My overbearing sister charged into the local maternity unit demanding to see my niece (other DSis's DD), was firmly told no way and then proceeded to throw a tantrum and make a formal complaint 😳.
Why is it that some people assume they can override another person's wishes and then complain to all and sundry?
I'm sure you'll be welcome to visit in due course!

isthisfairidontknow · 11/06/2019 15:40

Oh that's sad... why was that @Marmablade ? just not in favour? My step dad didnt meet DD for 6ms after she was born either, just didnt turn up when my mum came round. Weird, but he must just not have been interested.

I dont think this was the case here, that's why I was surprised. Me and my kids probably spend more time with them than her sister, who really only shows up when she wants my DB a SIL to babysit her kids.... The hospital is out of town from the village where we (me, DB and SIL) live and is nearer this sisters house so that's probably why she's been turning up. She has form for not reading the room and I think that's whats happened here.

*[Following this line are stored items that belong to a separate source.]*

(** ** The default of the enabled gate *)

(** C10. A rule without an [enabled] field is enabled: the gate reads
    [True], the rule is matched exactly as the same rule with
    ["enabled": true] written out, and it fires whenever the rest allows:
    for a trigger that is an object, an integer debounce and a list of
    conditions, [should_execute_rule] answers [True] exactly when the
    trigger type is the event's, the debounce window is open (there is
    none, or it has passed since the recorded last fire) and the loop over
    the conditions answers [True]. *)
Theorem missing_enabled_means_enabled (m : gmap string json) (event_type : string)
    (event_data : list string) (w : world) :
  m !! "enabled" = None →
  Py.get (JObj m) "enabled" (JBool true) = Ok (JBool true) ∧
  should_execute_rule (JObj m) event_type event_data w
  = should_execute_rule (JObj (<["enabled" := JBool true]> m)) event_type event_data w ∧
  ∀ (t : gmap string json) (d : Z) (conditions : list json),
    default (JObj ∅) (m !! "trigger") = JObj t →
    default (JInt 0) (t !! "debounce") = JInt d →
    default (JArr []) (m !! "conditions") = JArr conditions →
    ((should_execute_rule (JObj m) event_type event_data w).1 = Ok true ↔
     t !! "type" = Some (JStr event_type) ∧
     window_open (default (JStr "") (m !! "id")) d w ∧
     check_conditions conditions event_data event_type = Ok true).
Proof.
  intros Hnone. split_and!.
  - unfold Py.get. by rewrite Hnone.
  - unfold should_execute_rule, bind, lift, Py.get.
    rewrite Hnone, lookup_insert_eq. cbn [default from_option].
    by rewrite !lookup_insert_ne.
  - intros t d conditions Htrigger Hdebounce Hconditions.
    unfold should_execute_rule, bind, lift, ret, Py.get.
    rewrite Hnone, Htrigger, Hdebounce, Hconditions.
    cbn [default from_option id Py.truthy Py.iter negb fst].
    destruct (Py.eq_str (default JNull (t !! "type")) event_type) eqn:Htype;
      cbn [negb fst].
    2:{ split; [done|]. intros (Heq & _). rewrite Heq in Htype. cbn in Htype.
        by rewrite bool_decide_eq_true_2 in Htype. }
    apply eq_str_true in Htype.
    assert (t !! "type" = Some (JStr event_type)) as Htype'.
    { destruct (t !! "type"); [|done]. cbn in Htype. by subst. }
    unfold window_open. destruct (decide (0 < d)) as [Hd|Hd].
    + destruct (Py.hash (default (JStr "") (m !! "id"))) as [key|e] eqn:Hkey.
      2:{ unfold check_debounce, bind, lift. cbn [Py.gt_zero].
          rewrite (proj2 (Z.ltb_lt 0 d)), Hkey by done. cbn.
          split; [done|]. intros (_ & [?|(? & ? & ? & _)] & _); [lia|done]. }
      destruct (Py.div_1000 (JInt d)) as [window|e] eqn:Hwindow.
      2:{ unfold check_debounce, bind, lift. cbn [Py.gt_zero].
          rewrite (proj2 (Z.ltb_lt 0 d)), Hkey, Hwindow by done. cbn.
          split; [done|]. intros (_ & [?|(? & ? & ? & ? & _)] & _); [lia|done]. }
      rewrite (check_debounce_window _ w key d window) by done.
      destruct (PrimFloat.ltb _ _) eqn:Hlt; cbn [negb fst snd].
      * split; [done|].
        intros (_ & [?|(key' & window' & [= <-] & [= <-] & Hopen)] & _); [lia|].
        congruence.
      * split; [intros Hcs; split_and!; eauto 6|by intros (_ & _ & ?)].
    + unfold check_debounce, bind, lift, ret. cbn [Py.gt_zero].
      rewrite (proj2 (Z.ltb_ge 0 d)) by lia. cbn [negb fst].
      split; [intros Hcs; split_and!; [done|left; lia|done]|by intros (_ & _ & ?)].
Qed.

(** [wf_002] has no [enabled] field: it fires on the Spotify window, whose
    title contains "Song", and not on the Firefox window. *)
Lemma missing_enabled_means_enabled_witness :
  Py.get wf_002 "enabled" (JBool true) = Ok (JBool true) ∧
  should_execute_rule wf_002 "openwindow" spotify_data loaded
  = should_execute_rule (JObj (<["enabled" := JBool true]> wf_002_fields))
      "openwindow" spotify_data loaded ∧
  (should_execute_rule wf_002 "openwindow" spotify_data loaded).1 = Ok true ∧
  (should_execute_rule wf_002 "openwindow" firefox_data loaded).1 ≠ Ok true.
Proof.
  pose proof (missing_enabled_means_enabled wf_002_fields "openwindow" spotify_data loaded
                ltac:(reflexivity)) as (Hgate & Hsame & Hfires).
  pose proof (missing_enabled_means_enabled wf_002_fields "openwindow" firefox_data loaded
                ltac:(reflexivity)) as (_ & _ & Hquiet).
  split_and!; [exact Hgate|exact Hsame| |].
  - apply (Hfires (list_to_map [("type", JStr "openwindow")]) 0
             [obj [("property", JStr "title"); ("operator", JStr "contains");
                   ("value", JStr "Song")]]); [reflexivity..|].
    split_and!; [reflexivity|by left|reflexivity].
  - intros Hfire.
    apply (Hquiet (list_to_map [("type", JStr "openwindow")]) 0
             [obj [("property", JStr "title"); ("operator", JStr "contains");
                   ("value", JStr "Song")]]) in Hfire as (_ & _ & Hconditions);
      [|reflexivity..].
    discriminate Hconditions.
Defined.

I told my brother before the baby was here that he has to be the sort of barrier and protect Mum and baby from the braying crowds (as I said our family is large) and from his texts he's doing that. He even told me he had a text from our Great Auntie Sidrah who his wife hasn't even met before asking if she can 'drop in' to see the baby!

OP posts:
isthisfairidontknow · 11/06/2019 15:42

I'm not keeping tabs, he's texting me a running commentary ha ha. I think he's quite shocked at how many people have got in contact.

OP posts:
PhossyJaw · 11/06/2019 15:45

Given that I'm close to my brother and his wife, and we spend a lot of time together and have spent a lot of this pregnancy meeting for coffee, comparing notes, discussing which baby classes we may want to go together too (I have a young baby too), I was quite excited about the baby being born, and quite excited to catch up with the new parents and see my new niece. That's the 'pull' as you put it.

I think this is quite normal for a close family.

We clearly have fundamentally different ideas about what is normal. That sounds incredibly claustrophobic to me.

Gustavo1 · 11/06/2019 15:49

isthisfairidontknow I think it’s normal that you’re disappointed not to have seen your niece yet but it’s great that you’re actually listening to the new parents. In the long run, that will be remembered far more positively than anyone who rode on up to the hospital regardless Flowers

isthisfairidontknow · 11/06/2019 15:54

@phossyjaw well me and SIL are actually good friends as well as being connected by marriage so I dont know why its weird when we were pregnant together.

OP posts:
SushiTime · 11/06/2019 16:11

I made my MIL wait 2 weeks. I literally couldn't have done it sooner because of where my head was at. It was so hard having visitors and I'm not sure I'll ever really understand why. But all I wanted was to be alone with DH and DS.

Lweji · 11/06/2019 16:17

That sounds incredibly claustrophobic to me.

If the OP and her SIL were happy with it, does it matter at all what it sounds like to you?
Just let it go. The OP is being a decent sister and SIL. They seem to have a good relationship. Great.